The Nurses’ Health Study II analyzed data from over 60,000 female nurses and found middle-aged nurses with an evening chronotype were more likely to report unhealthy lifestyle habits and carry an increased diabetes risk than the nurses with a morning chronotype.
About 19% of night owl nurses were more likely to develop diabetes according to the researchers who accounted for the impact of the listed unhealthy habits.
“A 19% increased risk, after adjusting for other factors, is a strong risk factor,” said the study’s senior author, Tianyi Huang, a Harvard Medical School assistant professor, according to NBC News.
The participants in the study featured 11% self-identified night owls, 35% early birds and 54% who didn’t identify heavily as either morning or evening people.
Why late sleepers tend to die sooner than morning people
Early birds tend to live longer than night owls, according to a June study in the peer-reviewed journal Chronobiology International. However, the research shows the observation may have holes, as sleep isn’t as much a reason way as much as the behaviors night owls engage in.
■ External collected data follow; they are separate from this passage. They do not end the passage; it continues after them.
(** The digits of a version marker the structure test accepts: one of
    [2] to [9], or two digits or more. *)
Definition aboveVersionOne (digits : list ascii) : bool :=
  match digits with
  | [] => false
  | [d] => JsString.is_2_to_9 d
  | _ :: _ :: _ => true
  end.

(** One element of the result of [findExportedConstants]. *)
Module ExportedConstant.
Record t : Type := mk {
  name : string;
  type : string;
  properties : list Param.t
}.
End ExportedConstant.





(* ================================================================== *)
(** * The file system: implementation files and import paths *)
(* ================================================================== *)

(** What the version dispatcher and the import resolver ask of the file
    system and of Node's [path]: [existsSync], [readdirSync] (which
    throws on what is no readable directory), [path.join] and
    [path.resolve] (which depends on the working directory). *)
Record FileSystem : Type := mkFileSystem {
  existsSync : string -> bool;
  readdirSync : string -> Attempt (list string);
  join : list string -> string;
  resolve : list string -> string
}.

(** [targetVersion] of [findImplementationFileForVersion]: the integer
    part of the version, but for the three nodes with an override. *)
Definition targetVersionOf (baseName : string) (version : Q) : Z :=
  let targetVersion := Qfloor version in
  let targetVersion :=
    if String.eqb baseName "HttpRequest" && Qle_bool 4 version
    then 3%Z else targetVersion in
  let targetVersion :=
    if String.eqb baseName "GoogleSheets" && Qle_bool 3 version
    then 2%Z else targetVersion in
  let targetVersion :=
    if String.eqb baseName "GoogleDrive" && Qle_bool 3 version
    then 3%Z else targetVersion in
  targetVersion.

(** The first loop of [findImplementationFileForVersion]: for each
    pattern the sub-directory path, then the lower-cased one. *)
Fixpoint probePatterns (fs : FileSystem) (nodeDir baseName : string)
         (versionPatterns : list string) : option string :=
  match versionPatterns with
  | [] => None
  | pattern :: versionPatterns =>
      let fileName := (baseName ++ pattern ++ ".node.ts")%string in
      let subDirPath := join fs [nodeDir; pattern; fileName] in
      if existsSync fs subDirPath then Some subDirPath
      else
        let directPath :=
          join fs [nodeDir; JsString.toLowerCase pattern; fileName] in
        if existsSync fs directPath then Some directPath
        else probePatterns fs nodeDir baseName versionPatterns
  end.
The research analyzed data from more than 20,000 participants of a 1981 survey regarding sleeping habits.
About 29% of survey participants reported being morning people, nearly 10% reported being evening people, nearly 28% said they were “somewhat” morning people and 33% said they were “somewhat” evening people.
Even after adjusting for factors like age, body mass index, sleep duration, and health problems, study authors found the self-described night owls were more likely than the morning people to die younger.